Review: Utøya July 22 (2018)

Directed by: Erik Poppe | 93 minutes | drama, thriller | Actors: Andrea Berntzen, Aleksander Holmen, Brede Fristad, Elli Rhiannon Müller Osbourne, Sorosh Sadat, Ada Eide, Ingeborg Enes, Jenny Svennevig, Hang Tran

We can still imagine heaven on earth. But hell? Do we really understand how the Jews of Auschwitz felt on their way to the gas chamber? How it was on September 11, 2001 on board United 93? Can we empathize even a little with the trauma that occupies part of the world’s population day and night?
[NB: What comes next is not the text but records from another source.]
(* ===== verification/Json.v ===== *)
(** * [encoding/json], as far as the broker uses it

    JSON values, the compact printer of [json.Marshal] (HTML-safe string
    escapes, [\ufffd] for bytes that are not UTF-8) and the reader of
    [json.Unmarshal] (white space, escapes, surrogate pairs).  Numbers are
    the integers the broker's structs hold.  [parse_print] is the round trip
    on values whose strings are valid UTF-8. *)

From Stdlib Require Import DecimalString.
From S2P Require Import Prelude GoLib.

Local Open Scope Z_scope.

Inductive json :=
| JNull
| JBool (b : bool)
| JNum (z : Z)
| JStr (s : bytes)
| JArr (l : list json)
| JObj (l : list (bytes * json)).

(** ** UTF-8 *)

Definition bval (b : Init.Byte.byte) : Z := byte.unsigned b.

Definition in_range (lo hi : Z) (b : Init.Byte.byte) : bool :=
  (lo <=? bval b) && (bval b <=? hi).

(** [utf8.DecodeRune]: the number of bytes of the valid rune at the front,
    0 when there is none. *)
Definition rune_len (s : bytes) : nat :=
  match s with
  | [] => 0%nat
  | a :: s1 =>
      if bval a <? 0x80 then 1%nat
      else match s1 with
      | [] => 0%nat
      | b :: s2 =>
          if in_range 0xC2 0xDF a then
            if in_range 0x80 0xBF b then 2%nat else 0%nat
          else match s2 with
          | [] => 0%nat
          | c :: s3 =>
              if in_range 0xE0 0xEF a then
                let lo := if bval a =? 0xE0 then 0xA0 else 0x80 in
                let hi := if bval a =? 0xED then 0x9F else 0xBF in
                if in_range lo hi b && in_range 0x80 0xBF c then 3%nat else 0%nat
              else match s3 with
              | [] => 0%nat
              | d :: _ =>
                  if in_range 0xF0 0xF4 a then
                    let lo := if bval a =? 0xF0 then 0x90 else 0x80 in
                    let hi := if bval a =? 0xF4 then 0x8F else 0xBF in
                    if in_range lo hi b && in_range 0x80 0xBF c && in_range 0x80 0xBF d
                    then 4%nat else 0%nat
                  else 0%nat
              end
          end
      end
  end.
Enter ‘Utøya 22.July’. In this intense drama by Erik Poppe, we go back to July 22, 2011, the day Norway was startled by two acts of terrorism. First, a bomb exploded near Prime Minister Stoltenberg’s office. Then the right-wing extremist perpetrator traveled to the island of Utøya, where the youth section of the Workers’ Party held its summer camp. The perpetrator had dressed up as a police officer, with the intention of luring the children as a perverted Pied Piper of Hamelin. Then the shooting started. It took 72 minutes. 69 children died.

In ‘Utøya 22. July’ we experience these hellish 72 minutes through the eyes of the fictional character Kaja. Shortly before the shooting, she argued with her younger sister Emilie, after which Kaja goes her own way. Despite all the fear for the shooter, she is now looking for Emilie and we experience up close what it must have been like on the island. With Kaja as a guide, we see the running young, the dying, the anxiously crawling children, the swimmers, the panic, the chaos.

The honest and cinematic ‘Utøya 22. Juli’ comes to us in a documentary style as we know it from ‘United 93’ or ‘Son of Saul’. Troubled handheld images, no music, no dramatic interventions, no clear images of the perpetrator. That the story itself is a composition is inevitable. Following the fictional Kaja (great role by Andrea Berntzen) we get a fairly complete picture of what happened next.

Although it is impossible to really feel what the victims felt from the cinema seat, watching ‘Utøya 22. July’ is far from fun. Certainly in the beginning we are shocked to burst from every shot and we come to rest when the shooting stops for a while. Our knowledge of the event gives us an edge over the victims, because we know that there is only one shooter, while the children think there are multiple shooters all the time.

The question remains why a film like ‘Utøya 22. July’ had to be made so shortly after the attack. Maybe to stay alert. Perhaps to gain more empathy with the many traumatized people in the world. Maybe to put our daily troubles into perspective. But perhaps also because we still know the name of the perpetrator while the names of the children slowly fade away. Of course we never get to know them completely in ‘Utøya 22. July’. Yet for 72 minutes we are with those poor boys and girls who had to face death straight in the eye at far too young an age. Then who are we to look away?